§ **REQUIRED ACTION**:
Your answer is the lines below, exactly, from the one that contains "Definition AIRY_EDEADLK : Z := -35." through the one that contains "Definition AIRY_EQUOTA : Z := -26.", both included.

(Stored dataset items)
----------------------------------------
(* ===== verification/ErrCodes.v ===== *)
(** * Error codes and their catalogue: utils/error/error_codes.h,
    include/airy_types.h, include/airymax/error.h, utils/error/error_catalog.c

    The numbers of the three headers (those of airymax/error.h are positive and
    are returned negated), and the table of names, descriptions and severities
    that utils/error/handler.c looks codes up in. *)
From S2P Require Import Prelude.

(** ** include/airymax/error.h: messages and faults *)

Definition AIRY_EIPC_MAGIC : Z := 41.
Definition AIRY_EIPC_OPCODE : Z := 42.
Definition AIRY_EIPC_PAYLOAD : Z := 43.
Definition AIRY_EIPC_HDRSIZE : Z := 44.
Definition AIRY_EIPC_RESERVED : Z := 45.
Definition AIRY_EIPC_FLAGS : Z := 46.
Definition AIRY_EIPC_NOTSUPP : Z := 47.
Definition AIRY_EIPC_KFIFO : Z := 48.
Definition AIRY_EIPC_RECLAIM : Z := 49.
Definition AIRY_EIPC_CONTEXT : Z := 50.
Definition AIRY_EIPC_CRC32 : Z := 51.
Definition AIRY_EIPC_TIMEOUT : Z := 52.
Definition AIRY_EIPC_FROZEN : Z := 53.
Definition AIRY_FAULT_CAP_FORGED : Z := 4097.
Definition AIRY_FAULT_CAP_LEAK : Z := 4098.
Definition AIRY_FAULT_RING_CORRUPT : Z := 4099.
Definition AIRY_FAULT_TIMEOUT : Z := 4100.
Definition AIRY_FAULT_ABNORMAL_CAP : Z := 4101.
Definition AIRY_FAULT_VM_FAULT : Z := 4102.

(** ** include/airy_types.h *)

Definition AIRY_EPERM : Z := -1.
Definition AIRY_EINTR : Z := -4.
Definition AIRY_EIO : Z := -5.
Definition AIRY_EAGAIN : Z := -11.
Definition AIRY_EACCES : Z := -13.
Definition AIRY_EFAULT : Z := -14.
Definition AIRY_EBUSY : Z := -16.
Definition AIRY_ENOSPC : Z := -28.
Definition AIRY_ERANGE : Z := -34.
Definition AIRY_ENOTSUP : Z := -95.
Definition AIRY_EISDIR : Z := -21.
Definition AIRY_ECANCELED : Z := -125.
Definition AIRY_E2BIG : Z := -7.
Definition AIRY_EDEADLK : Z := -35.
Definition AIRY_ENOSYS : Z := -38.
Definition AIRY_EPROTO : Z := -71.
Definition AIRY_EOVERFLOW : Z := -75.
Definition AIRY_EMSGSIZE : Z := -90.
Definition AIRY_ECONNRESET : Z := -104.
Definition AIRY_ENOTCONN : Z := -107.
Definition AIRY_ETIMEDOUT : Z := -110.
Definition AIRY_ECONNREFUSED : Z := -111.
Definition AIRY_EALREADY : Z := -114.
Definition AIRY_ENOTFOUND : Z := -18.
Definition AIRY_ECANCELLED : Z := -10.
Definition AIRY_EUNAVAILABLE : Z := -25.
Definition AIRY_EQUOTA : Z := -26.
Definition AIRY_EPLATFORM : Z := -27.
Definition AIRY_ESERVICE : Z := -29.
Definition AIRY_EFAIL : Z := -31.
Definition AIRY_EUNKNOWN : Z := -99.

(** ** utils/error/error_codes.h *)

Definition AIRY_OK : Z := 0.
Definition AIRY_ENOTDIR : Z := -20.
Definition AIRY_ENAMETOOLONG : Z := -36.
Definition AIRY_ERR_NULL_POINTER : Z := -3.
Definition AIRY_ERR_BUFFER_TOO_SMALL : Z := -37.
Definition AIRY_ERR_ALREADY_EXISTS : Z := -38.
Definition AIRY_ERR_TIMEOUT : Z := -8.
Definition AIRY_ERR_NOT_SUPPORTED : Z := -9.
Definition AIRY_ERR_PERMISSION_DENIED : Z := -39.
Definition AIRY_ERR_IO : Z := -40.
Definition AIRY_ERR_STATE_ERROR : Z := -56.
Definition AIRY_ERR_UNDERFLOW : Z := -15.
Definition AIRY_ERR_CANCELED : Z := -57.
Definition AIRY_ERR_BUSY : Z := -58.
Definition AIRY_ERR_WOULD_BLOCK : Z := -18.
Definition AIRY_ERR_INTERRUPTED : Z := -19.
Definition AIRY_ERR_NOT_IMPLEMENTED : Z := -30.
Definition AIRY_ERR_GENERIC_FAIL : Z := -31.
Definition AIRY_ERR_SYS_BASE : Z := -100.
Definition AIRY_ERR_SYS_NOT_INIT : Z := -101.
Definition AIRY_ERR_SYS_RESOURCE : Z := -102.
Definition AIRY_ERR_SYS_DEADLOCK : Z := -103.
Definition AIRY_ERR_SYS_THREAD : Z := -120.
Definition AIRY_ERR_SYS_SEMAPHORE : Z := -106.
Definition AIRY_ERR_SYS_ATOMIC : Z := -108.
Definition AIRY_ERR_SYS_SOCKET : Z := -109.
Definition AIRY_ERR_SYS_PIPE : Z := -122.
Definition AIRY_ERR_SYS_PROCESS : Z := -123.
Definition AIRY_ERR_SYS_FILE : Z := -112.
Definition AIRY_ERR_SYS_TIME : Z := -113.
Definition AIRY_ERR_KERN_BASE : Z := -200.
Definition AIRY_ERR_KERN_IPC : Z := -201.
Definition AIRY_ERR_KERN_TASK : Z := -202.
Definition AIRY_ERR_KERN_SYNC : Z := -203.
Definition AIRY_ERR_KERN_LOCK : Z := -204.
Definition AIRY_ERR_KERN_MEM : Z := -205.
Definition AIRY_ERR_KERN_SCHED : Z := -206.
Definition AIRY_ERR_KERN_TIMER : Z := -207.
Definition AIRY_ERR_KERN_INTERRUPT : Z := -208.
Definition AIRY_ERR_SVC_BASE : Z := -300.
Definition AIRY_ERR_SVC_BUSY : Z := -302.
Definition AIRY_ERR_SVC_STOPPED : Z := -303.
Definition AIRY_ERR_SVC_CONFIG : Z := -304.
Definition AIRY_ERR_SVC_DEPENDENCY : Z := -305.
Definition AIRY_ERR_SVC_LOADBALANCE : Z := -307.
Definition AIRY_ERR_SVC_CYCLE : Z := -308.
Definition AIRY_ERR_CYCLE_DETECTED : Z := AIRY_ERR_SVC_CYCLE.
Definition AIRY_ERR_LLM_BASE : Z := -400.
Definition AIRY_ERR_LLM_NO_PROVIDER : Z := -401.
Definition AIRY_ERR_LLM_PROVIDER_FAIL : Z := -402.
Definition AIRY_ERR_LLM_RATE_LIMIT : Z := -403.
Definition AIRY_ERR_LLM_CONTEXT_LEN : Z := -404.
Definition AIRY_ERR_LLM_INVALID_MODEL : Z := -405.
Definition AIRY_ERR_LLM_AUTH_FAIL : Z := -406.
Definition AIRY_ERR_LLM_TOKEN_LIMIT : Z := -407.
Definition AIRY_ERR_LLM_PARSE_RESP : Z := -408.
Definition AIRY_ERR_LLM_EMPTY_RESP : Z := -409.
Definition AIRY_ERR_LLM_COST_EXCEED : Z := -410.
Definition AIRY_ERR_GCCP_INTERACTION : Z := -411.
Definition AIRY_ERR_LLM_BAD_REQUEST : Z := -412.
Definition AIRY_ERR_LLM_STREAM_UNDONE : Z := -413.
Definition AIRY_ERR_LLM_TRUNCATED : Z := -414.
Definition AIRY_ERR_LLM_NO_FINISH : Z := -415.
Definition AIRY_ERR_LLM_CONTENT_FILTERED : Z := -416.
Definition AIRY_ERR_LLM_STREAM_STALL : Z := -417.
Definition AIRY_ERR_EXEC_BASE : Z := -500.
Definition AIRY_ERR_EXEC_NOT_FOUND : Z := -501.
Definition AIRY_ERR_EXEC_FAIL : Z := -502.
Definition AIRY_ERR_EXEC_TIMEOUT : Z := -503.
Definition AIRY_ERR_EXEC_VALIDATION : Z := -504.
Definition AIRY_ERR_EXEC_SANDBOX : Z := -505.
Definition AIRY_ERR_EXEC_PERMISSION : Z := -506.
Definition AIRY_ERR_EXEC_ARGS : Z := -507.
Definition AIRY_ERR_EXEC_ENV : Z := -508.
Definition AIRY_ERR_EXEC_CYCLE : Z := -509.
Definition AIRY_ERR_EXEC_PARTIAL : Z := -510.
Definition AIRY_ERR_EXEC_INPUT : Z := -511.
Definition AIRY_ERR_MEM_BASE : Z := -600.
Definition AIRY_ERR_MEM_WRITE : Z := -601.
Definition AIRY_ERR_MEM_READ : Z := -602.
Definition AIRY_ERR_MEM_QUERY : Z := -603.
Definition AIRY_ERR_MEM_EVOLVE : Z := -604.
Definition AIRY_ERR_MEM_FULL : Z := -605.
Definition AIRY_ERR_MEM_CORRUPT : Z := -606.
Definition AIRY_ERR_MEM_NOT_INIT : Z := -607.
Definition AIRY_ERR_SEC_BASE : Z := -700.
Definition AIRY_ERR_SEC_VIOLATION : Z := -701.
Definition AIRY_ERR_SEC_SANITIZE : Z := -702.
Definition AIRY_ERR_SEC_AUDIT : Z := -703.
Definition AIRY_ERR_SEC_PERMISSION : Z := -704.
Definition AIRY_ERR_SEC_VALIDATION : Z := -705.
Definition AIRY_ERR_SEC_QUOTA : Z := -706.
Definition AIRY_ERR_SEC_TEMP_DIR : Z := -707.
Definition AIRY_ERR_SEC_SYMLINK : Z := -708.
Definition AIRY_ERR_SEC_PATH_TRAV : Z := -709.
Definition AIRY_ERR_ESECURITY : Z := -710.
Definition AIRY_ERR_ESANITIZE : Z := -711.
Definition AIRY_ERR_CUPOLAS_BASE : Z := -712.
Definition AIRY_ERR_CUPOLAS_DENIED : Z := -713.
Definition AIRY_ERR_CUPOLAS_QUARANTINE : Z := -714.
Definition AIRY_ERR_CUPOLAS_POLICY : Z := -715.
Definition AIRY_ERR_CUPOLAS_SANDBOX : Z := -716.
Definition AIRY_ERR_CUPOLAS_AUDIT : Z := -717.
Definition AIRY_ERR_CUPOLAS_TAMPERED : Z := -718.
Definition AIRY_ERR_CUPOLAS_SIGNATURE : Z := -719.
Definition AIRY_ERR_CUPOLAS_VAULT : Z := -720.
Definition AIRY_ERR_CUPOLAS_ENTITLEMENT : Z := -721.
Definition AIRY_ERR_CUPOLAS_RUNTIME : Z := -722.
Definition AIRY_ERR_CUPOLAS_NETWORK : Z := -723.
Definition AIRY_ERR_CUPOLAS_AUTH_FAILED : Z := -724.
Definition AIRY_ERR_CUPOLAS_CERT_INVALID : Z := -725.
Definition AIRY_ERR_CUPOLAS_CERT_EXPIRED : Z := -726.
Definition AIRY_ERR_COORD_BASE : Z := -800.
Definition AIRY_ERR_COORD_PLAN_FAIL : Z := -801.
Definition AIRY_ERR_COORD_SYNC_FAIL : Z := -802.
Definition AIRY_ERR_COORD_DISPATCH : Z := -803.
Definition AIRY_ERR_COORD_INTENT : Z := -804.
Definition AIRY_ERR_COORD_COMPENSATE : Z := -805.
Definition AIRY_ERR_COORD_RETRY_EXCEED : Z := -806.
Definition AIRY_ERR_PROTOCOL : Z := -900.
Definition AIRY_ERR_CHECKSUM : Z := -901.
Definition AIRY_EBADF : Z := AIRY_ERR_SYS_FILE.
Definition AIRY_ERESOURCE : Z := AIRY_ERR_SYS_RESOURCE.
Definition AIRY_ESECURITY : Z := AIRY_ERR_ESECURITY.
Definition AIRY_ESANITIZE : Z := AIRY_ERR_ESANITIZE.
----------------------------------------
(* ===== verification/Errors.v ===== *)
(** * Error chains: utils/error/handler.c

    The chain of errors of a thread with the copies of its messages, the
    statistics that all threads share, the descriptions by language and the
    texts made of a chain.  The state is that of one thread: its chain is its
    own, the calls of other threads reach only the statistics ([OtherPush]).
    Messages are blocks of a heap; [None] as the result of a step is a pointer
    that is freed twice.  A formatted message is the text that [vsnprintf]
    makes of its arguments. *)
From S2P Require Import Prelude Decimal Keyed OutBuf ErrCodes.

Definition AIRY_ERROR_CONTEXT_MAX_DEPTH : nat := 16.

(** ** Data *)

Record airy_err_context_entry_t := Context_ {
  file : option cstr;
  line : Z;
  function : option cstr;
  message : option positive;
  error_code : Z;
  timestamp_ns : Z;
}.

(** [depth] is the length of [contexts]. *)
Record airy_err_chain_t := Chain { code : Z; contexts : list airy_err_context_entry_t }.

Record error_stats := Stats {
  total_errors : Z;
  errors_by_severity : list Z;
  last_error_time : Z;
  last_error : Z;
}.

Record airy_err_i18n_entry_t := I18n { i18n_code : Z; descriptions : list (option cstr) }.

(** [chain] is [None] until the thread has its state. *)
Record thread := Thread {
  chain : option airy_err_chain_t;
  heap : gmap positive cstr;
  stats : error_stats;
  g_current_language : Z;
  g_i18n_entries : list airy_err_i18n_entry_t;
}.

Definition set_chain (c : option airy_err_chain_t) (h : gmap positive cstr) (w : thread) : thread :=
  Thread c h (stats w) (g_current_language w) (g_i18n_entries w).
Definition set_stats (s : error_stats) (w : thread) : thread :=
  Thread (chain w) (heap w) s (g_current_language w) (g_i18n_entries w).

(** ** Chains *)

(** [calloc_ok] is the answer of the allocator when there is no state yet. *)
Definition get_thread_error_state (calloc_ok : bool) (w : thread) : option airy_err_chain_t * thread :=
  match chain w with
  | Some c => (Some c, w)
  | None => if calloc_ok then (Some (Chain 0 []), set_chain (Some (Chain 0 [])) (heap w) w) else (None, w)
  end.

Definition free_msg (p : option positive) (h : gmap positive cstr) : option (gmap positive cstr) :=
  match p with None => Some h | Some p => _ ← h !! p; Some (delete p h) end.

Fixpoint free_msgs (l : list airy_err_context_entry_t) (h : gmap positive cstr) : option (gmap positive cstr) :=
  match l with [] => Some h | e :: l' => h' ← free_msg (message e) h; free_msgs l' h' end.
----------------------------------------
§ **TASK OUTPUT**:
Definition AIRY_EDEADLK : Z := -35.
Definition AIRY_ENOSYS : Z := -38.
Definition AIRY_EPROTO : Z := -71.
Definition AIRY_EOVERFLOW : Z := -75.
Definition AIRY_EMSGSIZE : Z := -90.
Definition AIRY_ECONNRESET : Z := -104.
Definition AIRY_ENOTCONN : Z := -107.
Definition AIRY_ETIMEDOUT : Z := -110.
Definition AIRY_ECONNREFUSED : Z := -111.
Definition AIRY_EALREADY : Z := -114.
Definition AIRY_ENOTFOUND : Z := -18.
Definition AIRY_ECANCELLED : Z := -10.
Definition AIRY_EUNAVAILABLE : Z := -25.
Definition AIRY_EQUOTA : Z := -26.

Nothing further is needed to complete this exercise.